That cellular device you keep in your hand or pocket is really a powerful little computer that can do incredible things and hold a ton of information. If you’re like most people, you keep a lot of personal information on your device – and you may not fancy the idea of the police poking through it all (even if you haven’t done anything wrong).
Can an officer force you to unlock your smartphone against your will? Not exactly – but there are a few things you need to know.
The police need a warrant, first
The Supreme Court ruled that the police need a warrant to search your phone (unless there are exigent circumstances or you give your consent). However, that’s where it gets tricky.

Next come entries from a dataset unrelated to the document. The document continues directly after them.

(* ===== verification/SecretsFacts.v ===== *)
(** * Facts about the secrets

    The client of the secret store is made once, and the key of the database
    configuration arrives as it was stored. *)

From S2P Require Import Prelude GoStrings GoTime Uuid Models Datalayer FakeDL K8s Grpc GrpcFacts Builder.
From S2P Require Import Buildkit Secrets Cmd CmdFacts ClientFacts.

#[local] Open Scope Z_scope.

Lemma copy_length {A} (dst src : list A) : length (copy dst src) = length dst.
Proof. unfold copy. rewrite length_app, length_take, length_drop. lia. Qed.

Section secrets.
Context {W : Type} (p : SecProcess W).

(** A client of the process. *)
Definition made (s : SecretsClient W) : Prop := ∃ ops, returns (NewSecretsClient p ops) s.
Definition sound_fetcher (f : Fetcher W) : Prop := ∀ s, sc f = Some s → made s.

(** The fetcher keeps a client it has, and otherwise makes one of the process. *)
Lemma wp_client {C} (w : W * Fetcher W * C) : sound_fetcher w.1.2 →
  wp (client p) (λ r w', sound_fetcher w'.1.2 ∧ w'.2 = w.2 ∧
    (is_Some (sc w.1.2) → w' = w) ∧ (∀ s, r = Ok s → sc w'.1.2 = Some s)) w.
Proof.
  destruct w as [[w f] c]. cbn. intros Hf. unfold client, wp, mbind, M_bind, get_fetcher. cbn.
  destruct (decide (is_Some (sc f))) as [[s Hs]|Hn]; cbn.
  - rewrite Hs. cbn. split_and!; try done. by intros s' [= ->].
  - unfold init, mbind, M_bind, get_fetcher, wrapf, on_err, on_fst, set_fetcher. cbn.
    destruct (backend_ops p f w) as [[ops|?|?] w1]; cbn; [|by split_and!..].
    destruct (NewSecretsClient p _ w1) as [[s|?|?] w2] eqn:E; cbn; [|by split_and!..].
    split_and!; try done.
    + intros s' [= <-]. eexists. by do 2 eexists.
    + by intros s' [= <-].
Qed.

(** A fetch leaves the fetcher sound, and the struct with what one of the clients filled in. *)
Lemma wp_fetch_secrets {C} `{Filled C} (w : W * Fetcher W * C) : sound_fetcher w.1.2 →
  wp (fetch_secrets p) (λ r w', sound_fetcher w'.1.2) w.
Proof.
  intros Hf. unfold fetch_secrets. rewrite wp_bind. eapply wp_mono; [|by apply wp_client].
  intros [s|?|?] [[w1 f1] c1] (Hf1 & _ & _ & _); cbn in *; [|done..].
  unfold filling, wp, mbind, M_bind, run. cbn. destruct (Fill s secret_ids w1) as [[vals [err|]] w2]; done.
Qed.

(** [k] is the encryption key in the store of the process. *)
Definition key_is (k : string) : Prop := ∀ s v, made s →
  let r := (Fill s (secret_ids (C := DBConfig)) v).1 in r.2 = None → r.1 !! 1%nat = Some (Some k).

Context (k : string) (Hk : key_is k).

(** The configuration of the database that a process may go on with: the key in its array,
    and no longer in its slice. *)
Definition keyed (dc : DBConfig) : Prop :=
  CredEncKeyArray dc = String.list_ascii_of_string k ∧ length (CredEncKeyArray dc) = 32%nat ∧
  CredentialEncryptionKey dc = [].

Lemma wp_Database (w : W * Fetcher W * DBConfig) :
  sound_fetcher w.1.2 → length (CredEncKeyArray w.2) = 32%nat →
  wp (Database p) (λ r w', match r with
                           | Ok _ => keyed w'.2
                           | Err _ => CredEncKeyArray w'.2 = CredEncKeyArray w.2
                           | Panic _ => True
                           end) w.
Proof.
  intros Hf Hlen. unfold Database. rewrite wp_bind. eapply wp_mono; [|by apply wp_client].
  intros [s|?|?] [[w1 f1] c1] (Hf1 & Hc1 & _ & Hs); cbn in *; subst; [|done..].
  specialize (Hk s w1 (Hf1 s (Hs s eq_refl))). cbn in Hk.
  unfold filling, wp, mbind, M_bind, run. cbn in *. destruct (Fill s _ w1) as [[vals [err|]] w2]; cbn in *; [done|].
  unfold get_struct, set_struct. cbn. rewrite (Hk eq_refl). cbn.
  destruct (decide _) as [Hne|He%dec_stable]; [done|]. cbn.
  split_and!; [|by etrans; [apply copy_length|]|done].
  unfold copy. rewrite Hlen, drop_ge, app_nil_r, take_ge by lia. done.
Qed.

(** What the PreRun keeps on the way to the database secrets. *)
Definition on_the_way (w : cmd_world (W := W)) : Prop :=
  sound_fetcher w.1.2 ∧ length (CredEncKeyArray (dbConfig w.2)) = 32%nat.

Context (backend : string) (vc : VaultConfig).

Lemma wp_setup (w : cmd_world) (Q : res () → cmd_world → Prop) :
  on_the_way w → (∀ w', on_the_way w' → Q (Ok ()) w') → wp (secretsSetup backend vc) Q w.
Proof. intros [Hf Hl] HQ. unfold secretsSetup, wp, mbind, M_bind, get_fetcher. cbn. by apply HQ. Qed.

Lemma wp_one {C} `{Filled C} msg get (set : C → Configs → Configs) (w : cmd_world) :
  (∀ c g, dbConfig (set c g) = dbConfig g) → on_the_way w →
  wp (secretsSetup backend vc ;; clierr msg (focus get set (fetch_secrets p))) (λ _ w', on_the_way w') w.
Proof.
  intros Hset Hw. rewrite wp_bind. apply wp_setup; [done|]. clear w Hw. intros w [Hf Hl].
  unfold clierr. rewrite wp_on_err. unfold focus, wp.
  pose proof (wp_fetch_secrets (w.1, get w.2) Hf) as H'. unfold wp in H'.
  destruct (fetch_secrets p (w.1, get w.2)) as [[?|?|?] w1]; unfold on_the_way; cbn in *; by rewrite Hset.
Qed.

Lemma wp_PreRun (w : cmd_world) : on_the_way w →
  wp (PreRun p backend vc) (λ r _, ∀ cfg, r = Ok cfg → keyed (dbConfig cfg)) w.
Proof.
  intros Hw. unfold PreRun.
  do 4 (rewrite wp_bind; eapply wp_mono; [|by apply wp_one]; clear w Hw; intros [[]|?|?] w Hw; [|done..]).
  rewrite wp_bind. unfold dbSecrets. rewrite wp_bind. apply wp_setup; [done|]. clear w Hw. intros w [Hf Hl].
  unfold clierr. rewrite wp_on_err. unfold focus. unfold wp at 1.
  pose proof (wp_Database (w.1, dbConfig w.2) Hf Hl) as H'. unfold wp in H'.
  destruct (Database p (w.1, dbConfig w.2)) as [[[]|?|?] w1]; cbn in *; [|done..].
  by intros cfg [= <-].
Qed.
End secrets.

(** ** The GitHub token, from the request to the job *)

(** What the token of a stored build decrypts to. *)
Lemma stored_decrypts `{SecretBoxLaws} rd cred key b0 b1 : length rd = 24%nat → cred ≠ ""%string →
  EncryptAndSetGitHubCredential rd None (String.list_ascii_of_string cred) key b0 = Ok b1 →
  ∀ b, b_EncryptedGitHubCredential b = b_EncryptedGitHubCredential b1 → GetGitHubCredential b key = Ok cred.
Proof.
  intros Hrd Hcred Henc b Hb. unfold EncryptAndSetGitHubCredential in Henc.
  rewrite Hrd in Henc. cbn in Henc. injection Henc as <-. cbn in Hb.
  unfold GetGitHubCredential. rewrite Hb, length_app, Hrd, bool_decide_false by lia.
  rewrite drop_app_length', take_app_length', sb_Open_Seal by done.
  destruct cred as [|c cred]; [done|]. cbn. f_equal. f_equal. apply String.string_of_list_ascii_of_string.
Qed.

(** C11: the GitHub token of a request reaches the job: when the server and a job have got
    through their PreRun against stores that hold the same encryption key, the build the
    server stores for a request has an encrypted credential that the manager of the job
    decrypts to the token of the request. *)
Theorem token_reaches_the_job `{K8sQuantity} `{SecretBoxLaws} {WS WJ W E}
    (ps : SecProcess WS) (pj : SecProcess WJ) k bs vs bj vj ws wj cs cj
    (rt : Runtime W) (gr : Server W) dl obs `{!DataLayerSpec dl obs} ctx req w (e : RunEnv E) jdl bks :
  key_is ps k → key_is pj k → on_the_way ps ws → on_the_way pj wj →
  (PreRun ps bs vs ws).1 = Ok cs → (PreRun pj bj vj wj).1 = Ok cj →
  plain_server gr dl obs → CredentialDecryptionKey W (Opts W gr) = CredEncKeyArray (dbConfig cs) →
  (∀ v, ∃ rd, (rand_Read rt 24 v).1 = (rd, None) ∧ length rd = 24%nat) →
  wp (StartBuild rt gr ctx req) (λ r w', ∀ sid, r = Ok sid →
    ∃ id b bd, sid.1 = uuid_String id ∧ obs w' !! id = Some b ∧ rq_Build req = Some bd ∧
      GetGitHubCredential b (GitHubTokenKey (runbuild_manager e cj jdl bks)) = Ok (bd_GithubCredential bd)) w.
Proof.
  intros Hks Hkj Hs Hj Hcs Hcj Hgr Hkey Hrand.
  pose proof (wp_PreRun ps k Hks bs vs ws Hs cs Hcs) as [Hks' _].
  pose proof (wp_PreRun pj k Hkj bj vj wj Hj cj Hcj) as [Hkj' _].
  eapply wp_mono; [|by apply (StartBuild_stores rt gr dl obs Hgr ctx req w)].
  intros r w' Hst sid Hr. destruct (Hst sid Hr) as (id & b & bd & rnd & v & b0 & b1 & Hid & Hb & _ & _ & Hbd & Hne & Hrnd & Henc & Hcr & _).
  exists id, b, bd. split_and!; [done..|]. destruct (Hrand v) as (rd & Hrd & Hlen). rewrite Hrd in Hrnd. subst rnd.
  cbn [runbuild_manager GitHubTokenKey]. rewrite Hkj', <-Hks', <-Hkey. by eapply stored_decrypts.
Qed.

(** ** Witness *)

#[local] Existing Instance milli_quantity.

Definition sample_key : string := "0123456789abcdef0123456789abcdef".

(** A store with one value for every secret, but for the key of the database. *)
Definition sample_store : SecProcess () := {|
  sec_Open _ := mret (); sec_Stat _ := mret 0; sec_ReadAll _ := mret ""%string;
  NewSecretsClient _ := mret {| Fill ids w :=
    (((λ id, Some (if decide (id = "db/credential_encryption_key"%string) then sample_key else id)) <$> ids, None), w) |};
|}.

Definition no_vault : VaultConfig := {|
  Addr := ""; Token := ""; TokenAuth := false; K8sAuth := false; K8sJWTPath := ""; K8sAuthPath := ""; K8sRole := "" |}.

Definition before_secrets : cmd_world (W := ()) := ((), {|
  Backend := UnknownBackend; Mapping := "{{.ID}}"; JSONFile := ""; FileTreeRoot := "";
  VaultOptions := no_vault; sc := None |}, {|
  ghConfig := {| gh_Token := "" |}; quayConfig := {| quay_Token := "" |}; gcrConfig := {| gcr_Account := "" |};
  awsConfig := {| aws_Region := ""; CacheBucket := ""; CacheHost := ""; CacheKeyPrefix := ""; aws_AccessKeyID := "";
                  aws_SecretAccessKey := ""; EnableECR := false; ECRRegistryHosts := [] |};
  dbConfig := DBConfig_zero |}).

Definition loaded (backend : string) : Configs :=
  match (PreRun sample_store backend no_vault before_secrets).1 with Ok c => c | _ => before_secrets.2 end.

(** The sample server, with the key its PreRun loads from the environment. *)
Definition keyed_server : Server fake_world := {|
  DL := Some Fake.dl; BM := None; CFFactory := Some sample_fetcher;
  Opts := {| APM := false; CredentialDecryptionKey := CredEncKeyArray (dbConfig (loaded "env"));
             Cache := BuildCacheOpts_zero; LogFunc := None; JobHandoffTimeout := 0;
             MaxResources := {| MaxCPUReq := milli 0; MaxMemReq := milli 0; MaxCPULim := milli 0;
                                MaxMemLim := milli 0 |} |};
  methods := None |}.

Definition sample_solver : BuildSolver (fake_world * list dlcall) := {|
  bks_dl := logged Fake.dl; s3cf := None; bc_Solve _ _ := mret (); bks_addr := ""; AuthProvider := true; LogF := None |}.

(** The server takes its key from the environment, the job from a file tree; the build
    of [sample_request] is stored, and the job reads its token. *)
Lemma token_reaches_the_job_witness :
  let go := StartBuild idle_runtime keyed_server CtxCaller sample_request fake_empty in
  isOk go.1 = true ∧
  ∀ sid, go.1 = Ok sid → ∃ id b, sid.1 = uuid_String id ∧ fake_obs go.2 !! id = Some b ∧
    GetGitHubCredential b (GitHubTokenKey
      (runbuild_manager sample_env (loaded "filetree") (logged Fake.dl) sample_solver)) = Ok "token"%string.
Proof.
  intros go. split; [vm_compute; reflexivity|]. intros sid Hsid.
  assert (key_is sample_store sample_key) as Hk by (intros s v (ops & v1 & v2 & [= <- _]) r ?; reflexivity).
  assert (on_the_way sample_store before_secrets) as Hw by (split; [by intros s [=]|reflexivity]).
  destruct (token_reaches_the_job sample_store sample_store sample_key "env" no_vault "filetree" no_vault
    before_secrets before_secrets (loaded "env") (loaded "filetree") idle_runtime keyed_server Fake.dl fake_obs
    CtxCaller sample_request fake_empty sample_env (logged Fake.dl) sample_solver Hk Hk Hw Hw) with (sid := sid)
    as (id & b & bd & H1 & H2 & H3 & H4).
  - vm_compute. reflexivity.
  - vm_compute. reflexivity.
  - constructor; try done. apply GetAPIKey_same.
  - reflexivity.
  - intros v. by exists (replicate 24 Ascii.zero).
  - exact Hsid.
  - exists id, b. split; [exact H1|]. split; [exact H2|]. injection H3 as <-. exact H4.
Defined.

What if the police get a warrant? Well, there’s no federal rule that makes it entirely clear whether or not you can be compelled to give up your passcode. Many have argued that forcing someone to turn over their phone’s passcode would violate their Fourth Amendment rights against self-incrimination.
If you do refuse to unlock your phone, nobody can pry the information out of you, but:
- You could be subjected to additional charges and detainment over your refusal
- If your passcode uses biometric data (like your fingerprint or facial recognition software), the police may simply force the issue
- The police may be able to get access to your phone through data extraction technology
- Many (but not all) cell phone carriers and manufacturers will assist the authorities with their requests to access your device once they have a warrant
Handle a demand to unlock your phone with care
Knowing your rights is half the battle, but if an officer says, “Mind if I look through this?” remember these tips:
- Clearly and vocally decline permission.
- Ask if the officer has a warrant.
- Decline to provide passcodes or pattern lock information.
Finally, when you’re put in a situation you don’t know how to handle, you can always ask for experienced legal assistance. Asserting your rights can be scary when you’re facing down the authorities, but it’s the best step to take.